新型GPUBreach攻击通过GDDR6位翻转实现CPU权限完全提权

最新学术研究发现了针对高性能图形处理器（GPU）的多重RowHammer攻击手段，攻击者可利用这些漏洞提升权限，在某些情况下甚至能完全控制主机系统。这些攻击技术被命名为GPUBreach、GDDRHammer和GeForge。

攻击技术演进

GPUBreach比先前的GPUHammer更进一步，首次证实GPU内存中的RowHammer位翻转不仅能导致数据损坏，还能实现权限提升并最终导致系统完全沦陷。多伦多大学助理教授、该研究合著者Gururaj Saileshwar在LinkedIn上表示："通过GDDR6位翻转破坏GPU页表，非特权进程可获得GPU内存的任意读写权限，进而利用NVIDIA驱动中的内存安全漏洞实现CPU权限完全提权——最终获得root shell。"

突破IOMMU防护机制

GPUBreach的显著特点在于无需禁用输入输出内存管理单元（IOMMU）即可实施攻击。IOMMU是通过防止直接内存访问（DMA）攻击和隔离各外设内存空间来保障内存安全的关键硬件组件。Saileshwar补充道："GPUBreach证明现有防护并不足够：通过破坏IOMMU允许缓冲区内的可信驱动状态，我们触发了内核级越界写入——完全绕过IOMMU保护而无需将其禁用。这对云AI基础设施、多租户GPU部署和HPC环境具有严重影响。"

RowHammer攻击原理

RowHammer是一种长期存在的动态随机存取存储器（DRAM）可靠性问题，通过对内存行的重复访问（即"锤击"）会产生电磁干扰，导致相邻行的位翻转（0变1或1变0）。这种现象破坏了现代操作系统和沙箱的基础隔离保障。DRAM制造商已实施纠错码（ECC）和目标行刷新（TRR）等硬件级缓解措施来应对此类攻击。

GPU攻击技术发展

2025年7月多伦多大学研究人员发表的研究将这种威胁扩展到了GPU领域。被称为GPUHammer的攻击是首个针对采用GDDR6显存的NVIDIA GPU的实际RowHammer攻击，它采用多线程并行锤击等技术克服了GPU架构特性带来的挑战（这些特性曾使GPU对位翻转免疫）。GPUHammer攻击成功会导致机器学习模型准确率下降，在GPU上运行时降幅可达80%。
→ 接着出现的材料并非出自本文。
Lemma transition_write g0 st0 ins0 outs0 rs g st ins outs r g' st' prior rds n :
  frontiers_ok g0 st0 → stepped g0 st0 ws c ins0 outs0 rs g st ins outs → r ∉ rs → r ∈ ws → write_state g st r i = (g', st', (prior, rds, n)) →
  stepped g0 st0 ws c ins0 outs0 (rs ++ [r]) g' st' (ins ++ prior :: rds) (outs ++ [n]).
Proof.
  intros Hst0 [Hg Hst Ho Hi Hw Hr Hinv (news & -> & Hnews)] Hfresh Hnw Hwrite.
  destruct (write_spec _ _ _ _ _ _ _ _ _ (grown_bounded _ _ Hg) Hst Hwrite)
    as (Hg' & Hst' & Hkeep & v & Hf & Hpn & Hnext & Hprior & Hold & Hreads).
  assert (Hsame : ∀ r', r' ∈ rs → st' !! r' = st !! r') by (intros r' ?; apply Hkeep; by intros ->).
  constructor; [by eapply grown_trans|done|..].
  - intros r' [? ?]%not_elem_of_app. rewrite Hkeep by set_solver. by apply Ho.
  - set_solver.
  - intros r' [Hr'| ->%list_elem_of_singleton]%elem_of_app Hr'w.
    + rewrite Hsame by done. destruct (Hw r' Hr' Hr'w) as (f' & ? & ? & Hf0). exists f'. split_and!; [done|set_solver|].
      intros f0 Hf1. destruct (Hf0 f0 Hf1). set_solver.
    + eexists. split_and!; [done|set_solver|]. intros f0 Hf0. rewrite <-Ho in Hf0 by done.
      destruct (Hold f0 Hf0) as [-> Hm]. set_solver.
  - intros r' [Hr'| ->%list_elem_of_singleton]%elem_of_app Hr'w; [|done].
    rewrite Hsame by done. destruct (Hr r' Hr' Hr'w) as (f' & ? & ? & Hf0). exists f'. split_and!; [done|done|].
    intros f0 Hf1. destruct (Hf0 f0 Hf1) as (? & ? & ?). set_solver.
  - intros m [Hm|[-> |Hm]%elem_of_cons]%elem_of_app.
    + destruct (Hinv m Hm) as [?|[?|(r' & v' & f' & Hr' & Hpr & Hf' & Hv)]]; [by left|by right; left|right; right].
      exists r', v', f'. rewrite Hsame by done. split_and!; [set_solver|by eapply present_grown|done|done].
    + right; right. exists r, v. eexists. split_and!; [set_solver|done|done|]. simpl. lia.
    + right; left. destruct (Hreads m Hm) as (j & Hj & Hpj & f0 & Hf0 & Hm0). exists j.
      rewrite (grown_completions _ _ Hg) in Hj. rewrite Ho in Hf0 by done.
      split_and!; [done| |by exists r, f0]. destruct (Hst0 r f0 Hf0) as [_ H0]. destruct (H0 m Hm0) as (j' & _ & Hp0).
      rewrite (present_inj g m (Completion j) (Completion j') Hpj (present_grown _ _ _ _ Hg Hp0)). done.
  - exists (news ++ [n]). split; [by rewrite <-app_assoc|]. intros m [Hm| ->%list_elem_of_singleton]%elem_of_app.
    + destruct (Hnews m Hm) as (r' & f' & Hr' & ? & Hf' & -> & Hpm). exists r', f'. rewrite Hsame by done.
      split_and!; [set_solver|done|done|done|by eapply pending_grown].
    + exists r. eexists. split_and!; [set_solver|done|done|done|done].
Qed.
Definition validate_node (g : HGraph) (entry : NodeId * HNode) : gresult unit :=
  let '(id, node) := entry in
  let+ _ :=
    if is_value node then Ok tt
    else
      let+ _ := require (bool_decide (h_value node = None) && bool_decide (h_domain node = 0%Z)
                         && bool_decide (h_rep node = 0%Z)) SyntheticMetadata in
      match h_kind node with
      | Completion plan_node => require (bool_decide (completion_nodes g !! plan_node = Some id)) UnregisteredCompletion
      | _ => Ok tt
      end in
  let+ _ :=
    match h_kind node with
    | ResourceState _ 0 =>
        require (bool_decide (h_producer node = None) && bool_decide (h_state node = Materialized)) BadInitialState
    | _ => Ok tt
    end in
  let+ _ :=
    match h_producer node with
    | Some producer =>
        let+ edge := found (exec_edges g !! producer) MissingProducerEdge in
        require (has_port Output id edge) ProducerWithoutOutput
    | None => Ok tt
    end in
  let+ _ := fold_all (validate_consumer g id) ∅ (h_consumers node) in
  Ok tt.

Definition validate_value_at (g : HGraph) (absent synthetic : GraphDefect) (n : NodeId) : gresult unit :=
  let+ node := found (g_nodes g !! n) absent in
  require (is_value node) synthetic.

Definition validate_node_kinds (g : HGraph) : gresult unit :=
  let+ _ := check_all (validate_node g) (map_to_list (g_nodes g)) in
  let+ _ := check_all (validate_value_at g ProvenanceMissingNode ProvenanceSynthetic) (map_to_list (ir_map g)).*1 in
  check_all (validate_value_at g RootMissing RootSynthetic) (root_nodes g).

(** ** Operations *)

Definition resource_of (g : HGraph) (n : NodeId) : option (ResourceKey * nat) :=
  match g_nodes g !! n with
  | Some node => match h_kind node with ResourceState r v => Some (r, v) | _ => None end
  | None => None
  end.

Definition resource_versions (g : HGraph) (ns : list NodeId) (resource : ResourceKey) : list nat :=
  omap (λ n, match resource_of g n with
             | Some (r, v) => if bool_decide (r = resource) then Some v else None
             | None => None
             end) ns.

Definition resource_keys (g : HGraph) (ns : list NodeId) : gset ResourceKey :=
  list_to_set (omap (λ n, fst <$> resource_of g n) ns).

Definition require_read_write (s : EffectSummary) (r : ResourceKey) : gresult unit :=
  require (bool_decide (r ∈ reads s) && bool_decide (r ∈ writes s)) (MustReadWrite r).

Definition is_concurrent_branch (r : ResourceKey) : bool :=
  match r with ConcurrentProjectBranch _ => true | _ => false end.

Definition require_hosted_project_operation (s : EffectSummary) (must_spawn : bool) : gresult unit :=
  let+ _ := require (unknown s && negb (deterministic s) && bool_decide (fallibility s = MayFail)
                     && eqb (spawn s) must_spawn) ProjectNotUnknown in
  match List.find is_concurrent_branch (resource_list (reads s)) with
  | Some r => require_read_write s r
  | None => require_read_write s HostWorld
  end.

Definition validate_operation_resource_read (g : HGraph) (info : ExecInfo) (r : ResourceKey) : gresult unit :=
  let ins := resource_versions g (inputs info) r in
  let outs := resource_versions g (outputs info) r in
  require (bool_decide (length ins = 1) && bool_decide (outs = [])) (ReadStates (length ins) (length outs)).

Definition validate_operation_resource_write (g : HGraph) (info : ExecInfo) (r : ResourceKey) : gresult unit :=
  let ins := resource_versions g (inputs info) r in
  let outs := resource_versions g (outputs info) r in
  match ins, outs with
  | [v], [w] => require (bool_decide (w = S v)) WriteVersion
  | _, _ => Err (InvalidGraph (WriteStates (length ins) (length outs)))
  end.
GPUBreach则进一步通过RowHammer破坏GPU页表实现权限提升，获得GPU内存的任意读写能力。更重要的是，该攻击还被发现能从NVIDIA cuPQC泄露加密密钥、实施模型准确率降级攻击，以及在IOMMU启用状态下实现CPU权限提升。研究人员解释："受攻击的GPU通过DMA（利用页表项中的aperture位）访问IOMMU允许的CPU内存区域（GPU驱动自身的缓冲区）。通过破坏这些可信驱动状态，攻击触发了NVIDIA内核驱动中的内存安全漏洞，获得任意内核写入能力，最终用于生成root shell。"

相关攻击技术对比

GPUBreach的披露与另外两项研究——GDDRHammer和GeForge——同时出现，这些技术都围绕GDDR6 RowHammer导致的GPU页表破坏，并促进GPU端权限提升。与GPUBreach类似，这两种技术都能实现对CPU内存的任意读写访问。

GPUBreach的独特之处在于还能实现完整的CPU权限提升，使其成为更强大的攻击手段。特别是GeForge需要禁用IOMMU才能生效，而GDDRHammer通过修改GPU页表项的aperture字段，使非特权CUDA内核能够读写主机CPU的全部内存。两项GPU内存攻击技术的研发团队表示："主要区别在于GDDRHammer利用末级页表（PT），而GeForge利用末级页目录（PD0）。但两者都能实现劫持GPU页表转换以获取GPU和主机内存读写权限的相同目标。"

缓解措施局限性

目前应对这些攻击的临时缓解措施是在GPU上启用ECC。但值得注意的是，ECCploit和ECC.fail等RowHammer攻击已被证实能突破这种防护。研究人员警告："如果攻击模式引发超过两个位翻转（在DDR4和DDR5系统上已被证实可行），现有ECC无法纠正这些错误，甚至可能导致静默数据损坏。因此ECC并非对抗GPUBreach的万全之策。在目前不支持ECC的台式机或笔记本GPU上，据我们所知尚无已知的缓解方案。"